> **Brief**
Check each line of the entries below for the word "ItemCanGoIntoBag", and copy the lines that have it.

──────── The data

Definition all_placed (no_similar_count : Z) (st : plan) : StoreResult :=
  if no_similar_count =? 0 then mkStore EQUIP_ERR_OK st.1 None
  else mkStore EQUIP_ERR_CANT_CARRY_MORE_OF_THIS st.1 (Some (uwrap 32 (st.2 + no_similar_count))).

Definition no_space (no_similar_count res : Z) (st : plan) : StoreResult :=
  mkStore res st.1 (Some (uwrap 32 (st.2 + no_similar_count))).

Fixpoint stages (no_similar_count : Z) (l : list stage) (st : plan) : iw (StoreResult + plan) :=
  match l with
  | [] => mret (inr st)
  | s :: l =>
    '(res, st) ← match s with must f | may f => f st end;
    if negb (res =? EQUIP_ERR_OK) then
      match s with
      | must _ => mret (inl (no_space no_similar_count res st))
      | may _ => stages no_similar_count l st
      end
    else if st.2 =? 0 then mret (inl (all_placed no_similar_count st))
    else stages no_similar_count l st
  end.

(** [res = f(st); if (res != EQUIP_ERR_OK) res = g(st);] *)
Definition first_fit (f g : plan → iw (Z * plan)) (st : plan) : iw (Z * plan) :=
  '(res, st) ← f st; if negb (res =? EQUIP_ERR_OK) then g st else mret (res, st).

Definition inventory_bags : list Z := slots INVENTORY_SLOT_BAG_START INVENTORY_SLOT_BAG_END.

(** The search for keyring and currency slots, first in a specific bag, then in any. *)
Definition family_stages (p : Z) (t : ItemTemplate) (pItem : option Z) (bag slot : Z) (both : bool) : list stage :=
  let free first last := must (CanStoreItem_InInventorySlots p first last t false pItem bag slot) in
  if has_bits (BagFamily t) BAG_FAMILY_MASK_KEYS then
    free KEYRING_SLOT_START KEYRING_SLOT_END ::
    (if both then [free CURRENCYTOKEN_SLOT_START CURRENCYTOKEN_SLOT_END] else [])
  else if has_bits (BagFamily t) BAG_FAMILY_MASK_CURRENCY_TOKENS then [free CURRENCYTOKEN_SLOT_START CURRENCYTOKEN_SLOT_END]
  else [].

(** In a specific bag. *)
Definition specific_bag_stages (p : Z) (t : ItemTemplate) (pItem : option Z) (bag slot : Z) : list stage :=
  let own first last merge := must (CanStoreItem_InInventorySlots p first last t merge pItem bag slot) in
  let in_bag merge := must (first_fit (CanStoreItem_InBag p bag t merge false pItem NULL_BAG slot)
                                      (CanStoreItem_InBag p bag t merge true pItem NULL_BAG slot)) in
  (if negb (Stackable t =? 1) then
     if bag =? INVENTORY_SLOT_BAG_0 then
       [own KEYRING_SLOT_START CURRENCYTOKEN_SLOT_END true; own INVENTORY_SLOT_ITEM_START INVENTORY_SLOT_ITEM_END true]
     else [in_bag true]
   else []) ++
  (if bag =? INVENTORY_SLOT_BAG_0 then
     family_stages p t pItem bag slot true ++ [own INVENTORY_SLOT_ITEM_START INVENTORY_SLOT_ITEM_END false]
   else [in_bag false]).

(** In any bag: stacks to merge with, then special slots and bags. *)
Definition merge_stages (p : Z) (t : ItemTemplate) (pItem : option Z) (bag slot : Z) : list stage :=
  let own first last := must (CanStoreItem_InInventorySlots p first last t true pItem bag slot) in
  let in_bag special i := may (CanStoreItem_InBag p i t true (negb special) pItem bag slot) in
  if negb (Stackable t =? 1) then
    [own KEYRING_SLOT_START CURRENCYTOKEN_SLOT_END; own INVENTORY_SLOT_ITEM_START INVENTORY_SLOT_ITEM_END] ++
    (if negb (BagFamily t =? 0) then in_bag true <$> inventory_bags else []) ++ (in_bag false <$> inventory_bags)
  else [].
(* ===== verification/InventoryStore.v ===== *)
(** * InventoryStore: items change hands

    The methods of Player.cpp, Item.cpp and Bag.cpp (src/src/server/game/Entities/) that
    put an item into an inventory or take it out, with the test whether several items fit,
    and the gold of a player. The item update queue, timers, auras and quests are effects. *)

From Stdlib Require Import ZArith Lia.
From S2P Require Import Prelude ByteBuffer Guid ItemData Inventory.
Local Open Scope Z_scope.

Definition pack (p : bb unit) : ByteBuffer := (p empty_buffer).2.

Definition SMSG_INVENTORY_CHANGE_FAILURE : Z := 0x112.

Section Changing.
Context (E : IEnv).

(** ** Room for several items *)

(** The space table: what the slots hold, after the items that fit so far. *)
Record Space := mkSpace {
  inv_slot_items : list Z;
  inv_bags : list (list Z);
  inv_keys : list Z;
  inv_tokens : list Z
}.

Definition space_at (o : option Z) : iw Z :=
  match o with Some a => it ← item_at a; mret (if mb_in_trade it then 0 else swrap 32 (Count it)) | None => mret 0 end.

Fixpoint each_of {A B} (f : A → iw B) (l : list A) : iw (list B) :=
  match l with [] => mret [] | x :: l => y ← f x; ys ← each_of f l; mret (y :: ys) end.

Definition own_space (p first last : Z) : iw (list Z) :=
  each_of (λ i, o ← GetItemByPos E p INVENTORY_SLOT_BAG_0 i; space_at o) (slots first last).

(** Slots beyond the bag stay 0. *)
Definition bag_space (p i : Z) : iw (list Z) :=
  o ← GetBagByPos E p i;
  match o with
  | Some b =>
    bi ← item_at b;
    l ← each_of (λ j, o ← GetItemByPos E p i j; space_at o) (slots 0 (NumSlots bi));
    mret (take (Z.to_nat MAX_BAG_SIZE) (l ++ replicate (Z.to_nat MAX_BAG_SIZE) 0))
  | None => mret (replicate (Z.to_nat MAX_BAG_SIZE) 0)
  end.

Definition space_of (p : Z) : iw Space :=
  s ← own_space p INVENTORY_SLOT_ITEM_START INVENTORY_SLOT_ITEM_END;
  k ← own_space p KEYRING_SLOT_START KEYRING_SLOT_END;
  t ← own_space p CURRENCYTOKEN_SLOT_START CURRENCYTOKEN_SLOT_END;
  b ← each_of (bag_space p) inventory_bags;
  mret (mkSpace s b k t).

(** Searches the slots [ts] of a bag for a stack that takes the whole item; [start] is the
    slot of the first entry of [inv]. *)
Fixpoint merge_whole (p bag start : Z) (t : ItemTemplate) (count : Z) (ts : list Z) (inv : list Z) : iw (option (list Z)) :=
  match ts with
  | [] => mret None
  | i :: ts =>
    o ← GetItemByPos E p bag i;
    fits ← match o with
           | Some a =>
             it ← item_at a;
             res ← CanBeMergedPartlyWith it t;
             if negb (res =? EQUIP_ERR_OK) then mret false
             else n ← elem inv (i - start); mret (uwrap 32 (n + count) <=? GetMaxStackSize t)
           | None => mret false
           end;
    if fits : bool then mret (Some (alter (λ n, swrap 32 (n + count)) (Z.to_nat (i - start)) inv))
    else merge_whole p bag start t count ts inv
  end.

(** Takes the first free entry among the first [n]. *)
Fixpoint take_free (n : nat) (inv : list Z) : option (list Z) :=
  match n, inv with
  | S n, x :: inv => if x =? 0 then Some (1 :: inv) else (λ l, x :: l) <$> take_free n inv
  | _, _ => None
  end.

(** A search in the bags in turn: [f] of the bag, its slot and its row of the table. *)
Fixpoint in_bags (p : Z) (f : Item → Z → list Z → iw (option (list Z))) (bs : list Z) (rows : list (list Z))
    : iw (option (list (list Z))) :=
  match bs, rows with
  | i :: bs, row :: rows =>
    o ← GetBagByPos E p i;
    r ← match o with Some b => bi ← item_at b; f bi i row | None => mret None end;
    match r with
    | Some row => mret (Some (row :: rows))
    | None => r ← in_bags p f bs rows; mret ((λ l, row :: l) <$> r)
    end
  | _, _ => mret None
  end.

Definition merge_in_bag (p : Z) (t : ItemTemplate) (count : Z) (bi : Item) (i : Z) (row : list Z) : iw (option (list Z)) :=
  match GetItemTemplate E (Entry bi) with
  | Some bt => if ItemCanGoIntoBag t bt then merge_whole p i 0 t count (slots 0 (NumSlots bi)) row else mret None
  | None => mret None
  end.

Definition is_plain (bt : ItemTemplate) : bool :=
  (Class_ bt =? ITEM_CLASS_CONTAINER) && (SubClass bt =? ITEM_SUBCLASS_CONTAINER).

Definition free_in_special_bag (t : ItemTemplate) (bi : Item) (i : Z) (row : list Z) : iw (option (list Z)) :=
  mret match GetItemTemplate E (Entry bi) with
       | Some bt => if negb (is_plain bt) && ItemCanGoIntoBag t bt then take_free (Z.to_nat (NumSlots bi)) row else None
       | None => None
       end.

Definition free_in_plain_bag (bi : Item) (i : Z) (row : list Z) : iw (option (list Z)) :=
  mret match GetItemTemplate E (Entry bi) with
       | Some bt => if negb (is_plain bt) then None else take_free (Z.to_nat (NumSlots bi)) row
       | None => take_free (Z.to_nat (NumSlots bi)) row
       end.

Definition with_slot_items (s : Space) (l : list Z) : Space := mkSpace l (inv_bags s) (inv_keys s) (inv_tokens s).
Definition with_bags (s : Space) (l : list (list Z)) : Space := mkSpace (inv_slot_items s) l (inv_keys s) (inv_tokens s).
Definition with_keys (s : Space) (l : list Z) : Space := mkSpace (inv_slot_items s) (inv_bags s) l (inv_tokens s).
Definition with_tokens (s : Space) (l : list Z) : Space := mkSpace (inv_slot_items s) (inv_bags s) (inv_keys s) l.

(** The search stack for merge to. *)
Definition fit_merge (p : Z) (t : ItemTemplate) (count : Z) (s : Space) : iw (option Space) :=
  let own first last := merge_whole p INVENTORY_SLOT_BAG_0 first t count (slots first last) in
  orelse (k ← own KEYRING_SLOT_START KEYRING_SLOT_END (inv_keys s); mret (with_keys s <$> k))
  (orelse (k ← own CURRENCYTOKEN_SLOT_START CURRENCYTOKEN_SLOT_END (inv_tokens s); mret (with_tokens s <$> k))
  (orelse (l ← own INVENTORY_SLOT_ITEM_START INVENTORY_SLOT_ITEM_END (inv_slot_items s); mret (with_slot_items s <$> l))
  (r ← in_bags p (merge_in_bag p t count) inventory_bags (inv_bags s); mret (with_bags s <$> r)))).

(** The special bag case. *)
Definition fit_special (p : Z) (t : ItemTemplate) (s : Space) : iw (option Space) :=
  orelse (mret (if has_bits (BagFamily t) BAG_FAMILY_MASK_KEYS then with_keys s <$> take_free 32 (inv_keys s) else None))
  (orelse (mret (if has_bits (BagFamily t) BAG_FAMILY_MASK_CURRENCY_TOKENS then with_tokens s <$> take_free 32 (inv_tokens s) else None))
  (r ← in_bags p (free_in_special_bag t) inventory_bags (inv_bags s); mret (with_bags s <$> r))).

Definition fit_free (p : Z) (s : Space) : iw (option Space) :=
  orelse (mret (with_slot_items s <$> take_free 16 (inv_slot_items s)))
  (r ← in_bags p free_in_plain_bag inventory_bags (inv_bags s); mret (with_bags s <$> r)).

Definition fit_item (p a : Z) (s : Space) : iw (Z + Space) :=
  it ← item_at a;
  match GetItemTemplate E (Entry it) with
  | None => mret (inl EQUIP_ERR_ITEM_NOT_FOUND)
  | Some t =>
    if m_lootGenerated it then mret (inl EQUIP_ERR_ALREADY_LOOTED)
    else
      bound ← IsBindedNotWith E it p;
      if bound : bool then mret (inl EQUIP_ERR_DONT_OWN_THAT_ITEM)
      else
        '(res, _) ← CanTakeMoreSimilarItems E p (Entry it) (Count it) (Some a);
        if negb (res =? EQUIP_ERR_OK) then mret (inl res)
        else
          r ← orelse (if negb (Stackable t =? 1) then fit_merge p t (Count it) s else mret None)
              (orelse (if negb (BagFamily t =? 0) then fit_special p t s else mret None)
              (fit_free p s));
          mret match r with Some s => inr s | None => inl EQUIP_ERR_INVENTORY_FULL end
  end.

Fixpoint fit_items (p : Z) (l : list (option Z)) (s : Space) : iw Z :=
  match l with
  | [] => mret EQUIP_ERR_OK
  | None :: l => fit_items p l s
  | Some a :: l => r ← fit_item p a s; match r with inl res => mret res | inr s => fit_items p l s end
  end.

Definition CanStoreItems (p : Z) (pItems : list (option Z)) : iw Z := s ← space_of p; fit_items p pItems s.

────────────────

> **Response to the exercise**
  | Some bt => if ItemCanGoIntoBag t bt then merge_whole p i 0 t count (slots 0 (NumSlots bi)) row else mret None
       | Some bt => if negb (is_plain bt) && ItemCanGoIntoBag t bt then take_free (Z.to_nat (NumSlots bi)) row else None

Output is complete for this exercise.